[Stored items]
(* ===== verification/TaskDisplay.v ===== *)
(** * Conditional task pricing

    Models [billing-expression/task-display.ts].  The context's step budget
    [remaining], which every call decrements, is threaded through the
    definitions: each returns its answer with the budget that is left.  A [Map]
    from condition texts to booleans is the list of its entries, in order. *)
From Stdlib Require Import SpecFloat.
From stdpp Require Import strings gmap.
From S2P Require Import Prelude JsString JsNumber JsValue Syntax Compile Runtime Display TaskTiers.

#[local] Open Scope Z_scope.

Definition MAX_DISPLAY_ROWS : Z := 128.

(** A categorical fact: a string of an enumeration or a boolean. *)
Inductive fact := Fact_str (s : jstr) | Fact_bool (b : bool).

Record price_branch := PriceBranch {
  pb_label : option jstr;
  pb_constant : num;
  pb_prices : list (jstr * num);
  pb_times : list (jstr * bool);
}.

(** The parts of [TaskDisplayContext] that stay fixed during a walk. *)
Record task_context := TaskContext {
  kx_source : jstr;
  kx_schema : usage_schema;
  kx_facts : list (jstr * fact);
}.

(** The answer of [taskDisplayCondition]. *)
Inductive condition_answer :=
| CA_null
| CA_bool (b : bool)
| CA_text (s : jstr).

Definition parens (s : jstr) : jstr := js "(" ++ s ++ js ")".

(** The comparison of a declared fact with a literal: the loop over the two
    orders of the operands.  [None] when neither operand is such a probe. *)
Definition fact_probe (probe lit : node) : option (jstr * literal) :=
  match probe, lit with
  | Call F_u (Lit (L_str key) _ _ :: _) _ _, Lit value _ _ => Some (key, value)
  | _, _ => None
  end.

[EXERCISE DESCRIPTION]:
Repeat the records above in full, word for word.

[RESULT FOR THIS EXERCISE]:
(* ===== verification/TaskDisplay.v ===== *)
(** * Conditional task pricing

    Models [billing-expression/task-display.ts].  The context's step budget
    [remaining], which every call decrements, is threaded through the
    definitions: each returns its answer with the budget that is left.  A [Map]
    from condition texts to booleans is the list of its entries, in order. *)
From Stdlib Require Import SpecFloat.
From stdpp Require Import strings gmap.
From S2P Require Import Prelude JsString JsNumber JsValue Syntax Compile Runtime Display TaskTiers.

#[local] Open Scope Z_scope.

Definition MAX_DISPLAY_ROWS : Z := 128.

(** A categorical fact: a string of an enumeration or a boolean. *)
Inductive fact := Fact_str (s : jstr) | Fact_bool (b : bool).

Record price_branch := PriceBranch {
  pb_label : option jstr;
  pb_constant : num;
  pb_prices : list (jstr * num);
  pb_times : list (jstr * bool);
}.

(** The parts of [TaskDisplayContext] that stay fixed during a walk. *)
Record task_context := TaskContext {
  kx_source : jstr;
  kx_schema : usage_schema;
  kx_facts : list (jstr * fact);
}.

(** The answer of [taskDisplayCondition]. *)
Inductive condition_answer :=
| CA_null
| CA_bool (b : bool)
| CA_text (s : jstr).

Definition parens (s : jstr) : jstr := js "(" ++ s ++ js ")".

(** The comparison of a declared fact with a literal: the loop over the two
    orders of the operands.  [None] when neither operand is such a probe. *)
Definition fact_probe (probe lit : node) : option (jstr * literal) :=
  match probe, lit with
  | Call F_u (Lit (L_str key) _ _ :: _) _ _, Lit value _ _ => Some (key, value)
  | _, _ => None
  end.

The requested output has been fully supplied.